# Scraping Weather Data With Python
Hello everyone! Welcome to another one of my projects. This time I'll be looking into how to scrape data off the internet automatically using Python, specifically BeautifulSoup and urllib2. Although not the most complicated project, as I don't have to manually sift the data but rather just centralise it all, it should still serve as useful for the community. 

This Jupyter notebook is purely to show the proof-of-concepts for my processes such as requesting, downloading and sorting the data. The full collection of the data will be done by an external python file which has to be executed in the terminal.


## Overview Of The Project
The project's main aim is to collect weather data from all over Western Australia and centralise it into this repository. In theory this process could be extended to Australia-wide, but I don't want that much data. I'll illustrate how one could do that later in the project. That way others can use it in their own projects without needing to repeat the process I'm about to undertake.

The data I've collected is simply the options specified by the Bureau of Meteorology on their [Climate Data database](http://www.bom.gov.au/climate/data/). As such, I'll be collecting information on: Rainfall; Temperature (Max & Min); and Solar Exposure.

My general thought process in storing the data will be through the use of a 3D array (known as a [Panel](https://pandas.pydata.org/pandas-docs/stable/generated/pandas.Panel.html) in Pandas) with:
 - Each 'slice' (which forms a 2D matrix) repesenting a station.
 - Each row representing a date.
 - Each column representing a piece of data.

I've attempted to represent a slice of the data for station $n$ below.

$$
\begin{bmatrix}
Date & Rainfall(mm) & ...\\
01/01/2015 & 12.3 & ...\\ 
02/01/2015 & 6.1 & ...\\ 
... & ... & ...
\end{bmatrix}
$$



## Usage of The Data
For anyone reading this notebook who might be interested in using my data that I've collected, I give full permission without any attribution needed. Go forth and solve the world's problems using data!

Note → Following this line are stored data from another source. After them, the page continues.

Lemma group_add_NoDup k v gs : NoDup gs.*1 -> NoDup (group_add k v gs).*1.
Proof.
  induction gs as [|[k' vs] gs IH]; simpl; [intros; apply NoDup_singleton|].
  intros [Hk Hg]%NoDup_cons. case_decide; simpl; apply NoDup_cons; [done|].
  rewrite group_add_keys. naive_solver.
Qed.

Lemma group_add_elem k v gs j ws :
  NoDup gs.*1 ->
  (j, ws) ∈ group_add k v gs <->
  (j <> k /\ (j, ws) ∈ gs) \/
  (j = k /\ ((exists vs, (k, vs) ∈ gs /\ ws = vs ++ [v]) \/ (k ∉ gs.*1 /\ ws = [v]))).
Proof.
  induction gs as [|[k' vs] gs IH]; simpl; intros Hnd.
  - rewrite list_elem_of_singleton. set_solver.
  - apply NoDup_cons in Hnd as [Hk Hg]. specialize (IH Hg).
    assert (Hin : forall us, (k', us) ∈ gs -> False).
    { intros us Hus. apply Hk, list_elem_of_fmap. by exists (k', us). }
    destruct (decide (k = k')) as [<-|Hd]; rewrite elem_of_cons; [|rewrite IH]; clear IH; split.
    + intros [[= -> ->]|H].
      * right. split; [done|]. left. exists vs. split; [left|done].
      * left. split; [|by right]. intros ->. by apply (Hin ws).
    + intros [[Hj [[= -> ->]|H]%elem_of_cons]|[-> [(us & [[= ->]|H]%elem_of_cons & ->)|[Hn _]]]].
      * done.
      * by right.
      * by left.
      * by destruct (Hin us).
      * destruct Hn. left.
    + intros [[= -> ->]|[[Hj H]|[-> [(us & H & ->)|[Hn ->]]]]].
      * left. split; [done|left].
      * left. split; [done|by right].
      * right. split; [done|]. left. exists us. split; [by right|done].
      * right. split; [done|]. right. split; [|done]. by intros [?|?]%elem_of_cons.
    + intros [[Hj [[= -> ->]|H]%elem_of_cons]|[-> [(us & [[= -> ->]|H]%elem_of_cons & ->)|[Hn ->]]]].
      * by left.
      * right; left. done.
      * done.
      * right; right. split; [done|]. left. by exists us.
      * right; right. split; [done|]. right. split; [|done].
        intros ?. apply Hn. by right.
Qed.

All data has been scraped from [The Bureau of Meteorology](http://www.bom.gov.au). I claim rights to none of the data. As such I recommend reading into their data policies before using it for commercial use (but I'm sure personal use will be fine).

---
With all of that out of the way, let's begin!


In [1]:
# Import all of the goodies that I'll be using.

# HTML Scraping Packages
import urllib2
from bs4 import BeautifulSoup

# File Manipulation Packages
import zipfile
import glob

# Data Manipulation Packages
import pandas

In [2]:
# Next, define some global variables that I'll be using.
BOM_HOME = r'http://www.bom.gov.au'

---
# Part 1 - Finding The Data
The first step in this project will be finding the data to collect. As already mentioned, you can find most of the data online at the [Climate Data database](http://www.bom.gov.au/climate/data/). However, collecting data this way is really tedious as you would have to manually fill in forms. Although this is possible with Python packages such as [Selenum](http://selenium-python.readthedocs.io/) there is definately an easier way.

---

## 1.1. Tinkering With The Portal

The first thing I did was to gain some familarity with how the portal worked. So I searched up for a weather station, found it's station number and went to that data page. If you'd like to follow along, I used station 9021.

Once I went to the new page, I noticed that the URL was structured like so:

> http://www.bom.gov.au/jsp/ncc/cdio/weatherData/av?p_nccObsCode=136&p_display_type=dailyDataFile&p_startYear=&p_c=&p_stn_num=009021

So already you can see the URL contains a query string. For the most part I can't really tell what each parameter does, but I did notice that my station number was in the string:

> p_stn_num=009021

So naturally I played around with this parameter. Of course this enabled me to move to new weather station! Let me illustrate that below.

In [3]:
# The name of the weather station for a given station number
def getStationName(station_num):
    page = urllib2.urlopen(
        r'http://www.bom.gov.au/jsp/ncc/cdio/weatherData/av?p_nccObsCode=136&p_display_type=dailyDataFile&p_startYear=&p_c=&p_stn_num=' 
        + str(station_num).zfill(6)
    )
    soup = BeautifulSoup(page, 'html.parser')
    return soup.h2.string

In [4]:
print "Station 9021:", getStationName(9021)
print "Station 9022:", getStationName(9022)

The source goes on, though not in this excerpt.